Godclads

28-8 Opening Arguments (II)



“Oh, good. We’re all going to die.”

-Dowager Hua Far-Pearl upon hearing that the Stormsparrow will be in attendance at the trial

28-8

Opening Arguments (II)

Vator appreciated the insides of Scale more than its exterior. Here, there was a sense of life to the place: movement; animation. Drones flitted about, passing through forming and dissolving alcoves as if wasps in a hive. Around them, the bricks of this miracle-infused structure shifted, offering channels and paths for the machines to proceed to their tasks.

Emotion claimed that each of them had the ghoul's touch, that each emanated with the faint signature of their great enemy: the Burning Dreamer, the one they called Avo.

Vator, unlike his father, looked forward to meeting their great foe. He wanted to know the nature of Jhred’s true killer, and he wanted to know just how a creature as crude and simple as a ghoul managed to inflict such humiliation on an Instrument of Highflame and Elder of Ori-Thaum at the same time.

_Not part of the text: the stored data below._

(* ===== verification/tcp_peers.v ===== *)
(** * Two connections over an unreliable network

    The composition that the library exists for: two [TCPConnection]s, each
    with its owner and its clock, joined by a network that loses, repeats,
    delays and reorders segments.  A peer is a connection with three ghost
    histories: the bytes its owner has written, the segments it has emitted,
    and the bytes its owner has read. *)

From stdpp Require Import relations.
From S2P Require Import Prelude.
From S2P Require Import wrapping_integers.
From S2P Require Import byte_stream.
From S2P Require Import stream_reassembler.
From S2P Require Import buffer.
From S2P Require Import tcp_segment.
From S2P Require Import tcp_receiver.
From S2P Require Import tcp_sender.
From S2P Require Import tcp_state.
From S2P Require Import tcp_connection.
From S2P Require Import end_to_end.

(** ** What a connection emits

    Every segment in a connection's queue carries the data of a segment that
    its sender has made. *)

(** [L] holds all that the sender has made. *)
Definition logged (W : bytes) (L : list TCPSegment.t) (s : TCPSender.t) : Prop :=
  TCPSender.sender_ok (s, W, L) /\ TCPSender.segments_out s ⊆ L.

Definition sent_as (L : list TCPSegment.t) (seg : TCPSegment.t) : Prop :=
  exists seg0, seg0 ∈ L /\ same_data seg0 seg /\ is_u16 (TCPHeader.win (TCPSegment.header seg)).
(* ===== verification/socket.v ===== *)
(** * [libsponge/util/socket.*]

    The wrappers around the socket system calls.  A socket is its
    [FileDescriptor]; the kernel's answers are arguments.  A system call that
    only succeeds or fails is a [call]: its return value and [errno]. *)

From S2P Require Import Prelude.
From S2P Require Import buffer.
From S2P Require Import util.
From S2P Require Import address.
From S2P Require Import file_descriptor.

Definition call : Type := Z * Z.

Definition run_call (attempt : string) (c : call) : result Z := SystemCall attempt (c.1) (c.2) 0.

Module Socket.

Definition AF_UNIX : Z := 1.
Definition AF_INET : Z := 2.
Definition SOCK_STREAM : Z := 1.
Definition SOCK_DGRAM : Z := 2.
Definition SHUT_RD : Z := 0.
Definition SHUT_WR : Z := 1.
Definition SHUT_RDWR : Z := 2.

Definition init (socket : call) : result FileDescriptor.t :=
  fd ← run_call "socket" socket; FileDescriptor.init fd.

(** An answer of [getsockopt]: the value and its length. *)
Record option_answer : Type := mk_option { o_call : call; o_value : Z; o_len : Z }.

Definition sizeof_int : Z := 4.

Definition of_fd (fd : FileDescriptor.t) (domain type : Z) (so_domain so_type : option_answer) : result FileDescriptor.t :=
  _ ← run_call "getsockopt" (o_call so_domain);
  if negb (o_len so_domain =? sizeof_int) || negb (o_value so_domain =? domain)
  then Throw (RuntimeError "socket domain mismatch") else
  _ ← run_call "getsockopt" (o_call so_type);
  if negb (o_len so_type =? sizeof_int) || negb (o_value so_type =? type)
  then Throw (RuntimeError "socket type mismatch") else
  Ok fd.

(** [function] has stored an address in the 128 bytes offered and its size. *)
Definition get_address (name_of_function : string) (function : call) (address : bytes) (size : Z) : result Address.t :=
  _ ← run_call name_of_function function; Address.of_sockaddr address size.

Definition local_address : call -> bytes -> Z -> result Address.t := get_address "getsockname".
Definition peer_address : call -> bytes -> Z -> result Address.t := get_address "getpeername".

Definition bind (c : call) : result unit := _ ← run_call "bind" c; Ok ().
Definition connect (c : call) : result unit := _ ← run_call "connect" c; Ok ().

Definition shutdown (how : Z) (c : call) (fd : FileDescriptor.t) : result FileDescriptor.t :=
  _ ← run_call "shutdown" c;
  if how =? SHUT_RD then Ok (FileDescriptor.register_read fd)
  else if how =? SHUT_WR then Ok (FileDescriptor.register_write fd)
  else if how =? SHUT_RDWR then Ok (FileDescriptor.register_write (FileDescriptor.register_read fd))
  else Throw (RuntimeError "Socket::shutdown() called with invalid `how`").

Definition setsockopt (c : call) : result unit := _ ← run_call "setsockopt" c; Ok ().
Definition set_reuseaddr : call -> result unit := setsockopt.

End Socket.

Module UDPSocket.

Definition init : call -> result FileDescriptor.t := Socket.init.
Definition of_fd (fd : FileDescriptor.t) : Socket.option_answer -> Socket.option_answer -> result FileDescriptor.t :=
  Socket.of_fd fd Socket.AF_INET Socket.SOCK_DGRAM.

Record received_datagram : Type := mk_received { source_address : Address.t; payload : bytes }.

(** An answer of [recvfrom] with [MSG_TRUNC]: it returns the length of the
    datagram, of which it stores at most as much as fits, and stores the
    source address and its size. *)
Record recv_answer : Type := mk_recv { r_ret : Z; r_errno : Z; r_data : bytes; r_address : bytes; r_fromlen : Z }.

Definition recv (mtu : Z) (k : recv_answer) (fd : FileDescriptor.t) : result (received_datagram * FileDescriptor.t) :=
  let payload := resize [] mtu in
  recv_len ← SystemCall "recvfrom" (i32 (r_ret k)) (r_errno k) 0;
  let payload := r_data k ++ drop (length (r_data k)) payload in
  if mtu <? recv_len then Throw (RuntimeError "recvfrom (oversized datagram)") else
  let fd := FileDescriptor.register_read fd in
  source_address ← Address.of_sockaddr (r_address k) (r_fromlen k);
  Ok (mk_received source_address (resize payload recv_len), fd).

Definition sendmsg_helper (sendmsg : Z * Z) (payload : BufferViewList.t) : result unit :=
  bytes_sent ← SystemCall "sendmsg" (i32 (sendmsg.1)) (sendmsg.2) 0;
  if negb (u64 bytes_sent =? BufferViewList.size payload)
  then Throw (RuntimeError "datagram payload too big for sendmsg()") else Ok ().

(** The destination is what the caller hands to the kernel. *)
Definition sendto (sendmsg : Z * Z) (destination : Address.t) (payload : BufferViewList.t) (fd : FileDescriptor.t) :
    result FileDescriptor.t :=
  _ ← sendmsg_helper sendmsg payload; Ok (FileDescriptor.register_write fd).

Definition send (sendmsg : Z * Z) (payload : BufferViewList.t) (fd : FileDescriptor.t) : result FileDescriptor.t :=
  _ ← sendmsg_helper sendmsg payload; Ok (FileDescriptor.register_write fd).

#[global] Arguments recv : simpl never.

(** A kernel that does what [recvfrom(2)] says of [MSG_TRUNC]. *)
Definition honest_recv (mtu : Z) (datagram : bytes) (k : recv_answer) : Prop :=
  r_ret k = zlen datagram /\ zlen datagram < 2 ^ 31 /\ r_data k = substr0 datagram mtu.

(** A datagram is received whole or refused. *)
Lemma recv_whole mtu datagram k fd src :
  0 <= mtu -> honest_recv mtu datagram k -> Address.of_sockaddr (r_address k) (r_fromlen k) = Ok src ->
  recv mtu k fd = if mtu <? zlen datagram then Throw (RuntimeError "recvfrom (oversized datagram)")
                  else Ok (mk_received src datagram, FileDescriptor.register_read fd).
Proof.
  intros Hm (Hret & Hz & Hd) Ha. pose proof (zlen_nonneg datagram). unfold recv, SystemCall. rewrite Hret.
  rewrite FileDescriptor.i32_id by lia. rewrite (proj2 (Z.leb_le _ _)) by lia. cbn [orb mbind result_bind].
  destruct (Z.ltb_spec mtu (zlen datagram)); [done|]. rewrite Ha. cbn [mbind result_bind]. do 3 f_equal.
  assert (r_data k = datagram) as -> by (rewrite Hd; rewrite substr0_eq; unfold zlen in *; rewrite take_ge; [done|lia]).
  unfold resize at 1. replace (Z.to_nat (zlen datagram)) with (length datagram) by (unfold zlen; lia).
  rewrite take_app_length, length_app. replace (length datagram - _)%nat with 0%nat by lia. by rewrite app_nil_r.
Qed.

(** A datagram is sent whole, or the call throws. *)
Lemma sendto_whole r destination payload fd fd' :
  sendto r destination payload fd = Ok fd' ->
  BufferViewList.size payload = u64 (i32 (r.1)) /\ fd' = FileDescriptor.register_write fd.
Proof.
  unfold sendto, sendmsg_helper, SystemCall. intros (u & (n & Hn & H)%result_bind_Ok & [= <-])%result_bind_Ok.
  split; [|done]. destruct (_ || _) in Hn; [|done]. injection Hn as <-.
  destruct (Z.eqb_spec (u64 (i32 (r.1))) (BufferViewList.size payload)); [done|by destruct u].
Qed.

End UDPSocket.

Module TCPSocket.

Definition init : call -> result FileDescriptor.t := Socket.init.
Definition of_fd (fd : FileDescriptor.t) : Socket.option_answer -> Socket.option_answer -> result FileDescriptor.t :=
  Socket.of_fd fd Socket.AF_INET Socket.SOCK_STREAM.

Definition listen (c : call) : result unit := _ ← run_call "listen" c; Ok ().

(** [accept] counts as a read of the listening socket. *)
Definition accept (c : call) (so_domain so_type : Socket.option_answer) (fd : FileDescriptor.t) :
    result (FileDescriptor.t * FileDescriptor.t) :=
  let fd := FileDescriptor.register_read fd in
  n ← run_call "accept" c;
  conn ← FileDescriptor.init n;
  conn ← of_fd conn so_domain so_type;
  Ok (conn, fd).

End TCPSocket.

Module LocalStreamSocket.

Definition of_fd (fd : FileDescriptor.t) : Socket.option_answer -> Socket.option_answer -> result FileDescriptor.t :=
  Socket.of_fd fd Socket.AF_UNIX Socket.SOCK_STREAM.

End LocalStreamSocket.
#[global] Instance ethernet_adapter : Adapter TCPOverIPv4OverEthernetAdapter.t bytes BufferList.t := {
  ad_config := fun a => config (TCPOverIPv4OverEthernetAdapter.base a);
  ad_set_config := fun c a =>
    a <| TCPOverIPv4OverEthernetAdapter.base := config_mut c (TCPOverIPv4OverEthernetAdapter.base a) |>;
  ad_set_listening := fun l a =>
    a <| TCPOverIPv4OverEthernetAdapter.base := set_listening l (TCPOverIPv4OverEthernetAdapter.base a) |>;
  ad_read := TCPOverIPv4OverEthernetAdapter.read;
  ad_write := TCPOverIPv4OverEthernetAdapter.write;
  ad_tick := TCPOverIPv4OverEthernetAdapter.tick
}.

Module LossyFdAdapter.

(** What is asked of the random number engine. *)
Class Engine (G : Type) : Type := next : G -> Z * G.

#[global] Instance mt19937_engine : Engine mt19937.t := mt19937.next.

Record t (G A : Type) : Type := mk { _rand : G; _adapter : A }.
Arguments mk {G A} _ _.
Arguments _rand {G A} _.
Arguments _adapter {G A} _.

(** The constructor: the engine is [get_random_generator()]. *)
Definition init {A : Type} (draws : list Z) (adapter : A) : t mt19937.t A := mk (get_random_generator draws) adapter.

Section lossy.
Context {G AdapterT I O : Type} `{!Engine G} `{!Adapter AdapterT I O}.

(** A number is drawn only if the loss rate is not zero. *)
Definition _should_drop (uplink : bool) (a : t G AdapterT) : bool * t G AdapterT :=
  let cfg := ad_config (_adapter a) in
  let loss := if uplink then FdAdapterConfig.loss_rate_up cfg else FdAdapterConfig.loss_rate_dn cfg in
  if loss =? 0 then (false, a) else
  let '(r, g) := next (_rand a) in
  (u16 r <? loss, mk g (_adapter a)).

Definition read (d : I) (a : t G AdapterT) : result (option TCPSegment.t * list O * t G AdapterT) :=
  '(ret, out, b) ← ad_read d (_adapter a);
  let a := mk (_rand a) b in
  let '(drop, a) := _should_drop false a in
  if (drop : bool) then Ok (None, out, a) else Ok (ret, out, a).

They followed the Paladins wordlessly, walking down quick-formed hallways as the stones beneath their feet shifted, shuttling them onward at unnatural speeds. A cascade of different domains impacted Vator's frame as thresholds of mind and miracle passed through him, scanning his person and listing him within Scale's internal registry.

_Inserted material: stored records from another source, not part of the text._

Lemma with_value_settles usage argv curr err set c :
  1 <= curr -> 2 < zlen argv - curr -> settles (advances argv curr) (with_value usage argv curr err set c).
Proof.
  intros Hc Hl. unfold with_value, check_argc. destruct (Z.leb_spec (zlen argv) (curr + 3)).
  - destruct (arg_in argv 0) as (s & E & _); [lia|]. rewrite E. cbn. by right.
  - destruct (arg_in argv (curr + 1)) as (s & E & _); [lia|]. cbn. rewrite E. cbn. unfold advances. cbn. lia.
Qed.

Lemma help_settles usage argv P : 0 < zlen argv -> settles P (help usage argv).
Proof. intros Hl. unfold help. destruct (arg_in argv 0) as (s & E & _); [lia|]. rewrite E. cbn. by left. Qed.

Lemma unrecognized_settles usage argv opt P : 0 < zlen argv -> settles P (unrecognized usage argv opt).
Proof. intros Hl. unfold unrecognized. destruct (arg_in argv 0) as (s & E & _); [lia|]. rewrite E. cbn. by right. Qed.

(** [step_tac]: a chain of options, each of them settled. *)
Ltac step_tac argv curr :=
  destruct (arg_in argv curr) as (opt & E & _); [lia|]; rewrite E; cbn [mbind outcome_bind];
  repeat match goal with |- settles _ (if ?b then _ else _) => destruct b end;
  first [by apply with_value_settles | apply help_settles; lia | apply unrecognized_settles; lia | cbn; unfold advances; cbn; lia].

Lemma ipv4_step_settles loss_of : step_settles (TcpIpv4.step loss_of).
Proof. intros argv curr c Hc Hl. unfold TcpIpv4.step. step_tac argv curr. Qed.

Lemma udp_step_settles loss_of : step_settles (TcpUdp.step loss_of).
Proof. intros argv curr c Hc Hl. unfold TcpUdp.step. step_tac argv curr. Qed.

Lemma ethernet_step_settles : step_settles TcpIpEthernet.step.
Proof. intros argv curr c Hc Hl. unfold TcpIpEthernet.step. step_tac argv curr. Qed.

Lemma option_loop_settles step fuel argv curr c :
  step_settles step -> 1 <= curr <= zlen argv - 2 -> zlen argv - curr <= Z.of_nat fuel ->
  settles (fun r => r.1 = zlen argv - 2) (option_loop step fuel argv curr c).
Proof.
  intros Hs. revert curr c. induction fuel as [|fuel IH]; intros curr c Hc Hf; cbn [option_loop].
  - destruct (Z.leb_spec (zlen argv - curr) 2); [cbn; lia|lia].
  - destruct (Z.leb_spec (zlen argv - curr) 2); [cbn; lia|].
    eapply settles_bind; [apply Hs; lia|]. intros [curr' c'] Ha. unfold advances in Ha. cbn in Ha. apply IH; lia.
Qed.

(** What a whole [get_config] may do. *)
Definition handled {A} (P : A -> Prop) (o : outcome A) : Prop :=
  match o with
  | Returns a => P a
  | Exits status _ => status = EXIT_SUCCESS \/ status = EXIT_FAILURE
  | Raises e => exists attempt ret, e = GaiError attempt ret /\ ret <> 0
  | Aborts | Hangs => False
  end.

Lemma handled_bind {A B} (P : A -> Prop) (Q : B -> Prop) (o : outcome A) (k : A -> outcome B) :
  handled P o -> (forall a, P a -> handled Q (k a)) -> handled Q (o ≫= k).
Proof. destruct o; cbn; auto. Qed.

Lemma settles_handled {A} (P : A -> Prop) o : settles P o -> handled P o.
Proof. by destruct o. Qed.

Definition inet (a : Address.t) : Prop := exists ip port, is_u32 ip /\ is_u16 port /\ a = Address.ipv4 ip port.

Lemma names_handled getaddrinfo host port : Address.gai_inet getaddrinfo -> handled inet (names getaddrinfo host port).
Proof.
  intros Hg. unfold names. destruct (Address.of_names_spec getaddrinfo host port Hg) as [(ip & p & Hi & Hp & ->)|(ret & Hr & ->)].
  - by exists ip, p.
  - cbn. eauto.
Qed.

Lemma arg_handled argv i : 0 <= i < zlen argv -> handled (fun s => argv !! Z.to_nat i = Some s) (arg argv i).
Proof. intros Hi. destruct (arg_in argv i Hi) as (s & -> & E). done. Qed.

Section total.
Context (getaddrinfo : Address.resolver) (Hgai : Address.gai_inet getaddrinfo) (loss_of : bytes -> Z).

Lemma ipv4_config_handled argv random :
  3 <= zlen argv ->
  handled (fun c => inet (FdAdapterConfig.source (c_filt c)) /\
             (if listen c then True else inet (FdAdapterConfig.destination (c_filt c))))
    (TcpIpv4.get_config getaddrinfo loss_of argv random).
Proof using Hgai.
  intros Hl. unfold TcpIpv4.get_config.
  eapply handled_bind; [apply settles_handled, option_loop_settles; [apply ipv4_step_settles|lia|unfold zlen; lia]|].
  intros [curr c] E. cbn in E. unfold TcpIpv4.finish.
  eapply handled_bind; [apply arg_handled; lia|]. intros port _. destruct (listen c) eqn:El.
  - eapply handled_bind; [by apply names_handled|]. intros a (ip & p & Hi & Hp & ->). rewrite Address.port_eq by done. cbn.
    destruct (p =? 0).
    + destruct (arg_in argv 0) as (s & E0 & _); [lia|]. rewrite E0. cbn. by right.
    + cbn. rewrite El. split; [by exists ip, p|done].
  - eapply handled_bind; [apply arg_handled; lia|]. intros host _.
    eapply handled_bind; [by apply names_handled|]. intros d Hd.
    eapply handled_bind; [by apply names_handled|]. intros a Ha. cbn. by rewrite El.
Qed.

Lemma udp_config_handled argv :
  3 <= zlen argv ->
  handled (fun c => if listen c then inet (FdAdapterConfig.source (c_filt c)) else inet (FdAdapterConfig.destination (c_filt c)))
    (TcpUdp.get_config getaddrinfo loss_of argv).
Proof using Hgai.
  intros Hl. unfold TcpUdp.get_config.
  eapply handled_bind; [apply settles_handled, option_loop_settles; [apply udp_step_settles|lia|unfold zlen; lia]|].
  intros [curr c] _. unfold TcpUdp.finish.
  eapply handled_bind; [apply arg_handled; lia|]. intros port _. destruct (listen c) eqn:El.
  - eapply handled_bind; [by apply names_handled|]. intros a Ha. cbn. by rewrite El.
  - eapply handled_bind; [apply arg_handled; lia|]. intros host _.
    eapply handled_bind; [by apply names_handled|]. intros a Ha. cbn. by rewrite El.
Qed.

Lemma ethernet_config_handled argv random :
  3 <= zlen argv ->
  handled (fun r => inet (FdAdapterConfig.source (c_filt r.1)) /\ inet (FdAdapterConfig.destination (c_filt r.1)) /\ inet r.2)
    (TcpIpEthernet.get_config getaddrinfo argv random).
Proof using Hgai.
  intros Hl. unfold TcpIpEthernet.get_config.
  eapply handled_bind; [apply settles_handled, option_loop_settles; [apply ethernet_step_settles|lia|unfold zlen; lia]|].
  intros [curr c] E. cbn in E. unfold TcpIpEthernet.finish.
  eapply handled_bind; [apply arg_handled; lia|]. intros host _.
  eapply handled_bind; [apply arg_handled; lia|]. intros port _.
  eapply handled_bind; [by apply names_handled|]. intros d Hd.
  eapply handled_bind; [by apply names_handled|]. intros a Ha.
  eapply handled_bind; [by apply names_handled|]. intros n Hn. done.
Qed.
End total.

(** ** Options are read as they are written *)

Inductive opt : Type :=
| Listen
| SourceAddress (v : bytes)
| SourcePort (v : bytes)
| NextHop (v : bytes)
| Window (n : Z)
| Timeout (ms : Z)
| Dev (v : bytes)
| LossUp (v : bytes)
| LossDown (v : bytes).

Definition write_opt (o : opt) : list bytes :=
  match o with
  | Listen => [lit "-l"]
  | SourceAddress v => [lit "-a"; v]
  | SourcePort v => [lit "-s"; v]
  | NextHop v => [lit "-n"; v]
  | Window n => [lit "-w"; dec n]
  | Timeout ms => [lit "-t"; dec ms]
  | Dev v => [lit "-d"; v]
  | LossUp v => [lit "-Lu"; v]
  | LossDown v => [lit "-Ld"; v]
  end.

Definition apply_opt (loss_of : bytes -> Z) (c : settings) (o : opt) : settings :=
  match o with
  | Listen => c <| listen := true |>
  | SourceAddress v => c <| source_address := v |>
  | SourcePort v => c <| source_port := v |>
  | NextHop v => c <| next_hop_address := v |>
  | Window n => c <| c_fsm := (c_fsm c) <| TCPConfig.recv_capacity := n |> |>
  | Timeout ms => c <| c_fsm := (c_fsm c) <| TCPConfig.rt_timeout := ms |> |>
  | Dev v => c <| dev := Some v |>
  | LossUp v => c <| c_filt := (c_filt c) <| FdAdapterConfig.loss_rate_up := loss_of v |> |>
  | LossDown v => c <| c_filt := (c_filt c) <| FdAdapterConfig.loss_rate_dn := loss_of v |> |>
  end.

(** The numbers that fit: a [long], and the [uint16_t] of the timeout. *)
Definition fits (o : opt) : bool :=
  match o with
  | Window n => (0 <=? n) && (n <=? LONG_MAX)
  | Timeout ms => (0 <=? ms) && (ms <? 65536)
  | _ => true
  end.

(** The options that each program knows. *)
Definition ipv4_opt (o : opt) : bool := match o with NextHop _ => false | _ => fits o end.
Definition udp_opt (o : opt) : bool :=
  match o with Listen | Window _ | Timeout _ | LossUp _ | LossDown _ => fits o | _ => false end.
Definition ethernet_opt (o : opt) : bool :=
  match o with Listen | LossUp _ | LossDown _ => false | _ => fits o end.

(** A command line: the program, the options, the two addresses. *)
Definition command (argv0 : bytes) (opts : list opt) (host port : bytes) : list bytes :=
  argv0 :: concat (write_opt <$> opts) ++ [host; port].

Lemma arg_drop argv i s rest : 0 <= i -> drop (Z.to_nat i) argv = s :: rest -> arg argv i = Returns s.
Proof.
  intros Hi E. unfold arg. rewrite (proj2 (Z.leb_le _ _)) by lia.
  rewrite <- (Nat.add_0_r (Z.to_nat i)), <- lookup_drop, E. done.
Qed.

Lemma drop_next {A} (l : list A) i x rest : 0 <= i -> drop (Z.to_nat i) l = x :: rest -> drop (Z.to_nat (i + 1)) l = rest.
Proof. intros Hi E. replace (Z.to_nat (i + 1)) with (Z.to_nat i + 1)%nat by lia. by rewrite <- drop_drop, E. Qed.

Lemma drop_zlen {A} (l : list A) i : 0 <= i <= zlen l -> zlen (drop (Z.to_nat i) l) = zlen l - i.
Proof. intros. zlen. lia. Qed.

Lemma with_value_reads usage argv curr err set c o v rest :
  1 <= curr <= zlen argv -> drop (Z.to_nat curr) argv = o :: v :: rest -> 2 <= zlen rest ->
  with_value usage argv curr err set c = Returns (curr + 2, set v c).
Proof.
  intros Hc E Hr. pose proof (drop_zlen argv curr ltac:(lia)) as Hl. rewrite E in Hl. zlen.
  unfold with_value, check_argc. rewrite (proj2 (Z.leb_gt _ _)) by lia. cbn.
  by rewrite (arg_drop argv (curr + 1) v rest ltac:(lia) (drop_next argv curr o (v :: rest) ltac:(lia) E)).
Qed.

(** Numbers that fit are taken as written. *)
Lemma set_window_dec loss_of n c : fits (Window n) = true -> set_window (dec n) c = apply_opt loss_of c (Window n).
Proof.
  intros [H1%Z.leb_le H2%Z.leb_le]%andb_prop. unfold set_window, LONG_MAX in *. rewrite strtol_dec, u64_id; [done|word_lia|done].
Qed.

Lemma set_timeout_dec loss_of ms c : fits (Timeout ms) = true -> set_timeout (dec ms) c = apply_opt loss_of c (Timeout ms).
Proof.
  intros [H1%Z.leb_le H2%Z.ltb_lt]%andb_prop. unfold set_timeout. rewrite strtol_dec, u16_id; [done|word_lia|unfold LONG_MAX; lia].
Qed.

(** A program whose loop reads the options [known] as they are written. *)
Definition reads_options (loss_of : bytes -> Z) (known : opt -> bool)
    (step : list bytes -> Z -> settings -> outcome (Z * settings)) : Prop :=
  forall argv curr c o rest, known o = true -> 1 <= curr <= zlen argv ->
    drop (Z.to_nat curr) argv = write_opt o ++ rest -> 2 <= zlen rest ->
    step argv curr c = Returns (curr + zlen (write_opt o), apply_opt loss_of c o).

He half expected an alert to sound, considering the cargo they were carrying, but as he shot a glance at the locus in his hand, no response came, and no sirens were raised. Light spilled down over him from ahead, and he faced a valley basked in blinding radiance and even greater pressure. It was a pressure almost unlike anything Vator had ever felt — almost, because there was another that could be compared to it, another that was more sublime and total: the touch of the High Seraph herself, her glorious power surmounting time and space.

As they approached a vertical entryway, Vator felt as if he was standing upon a boat made of stones, entering the jaws of a forbidden beast.

"Be ready for anything," Uthred said, his voice low as gravel, and calm like drizzle falling at the eye of a storm. The younger Greatling simply nodded. His struggle was not one of anxiety, but more of excitement.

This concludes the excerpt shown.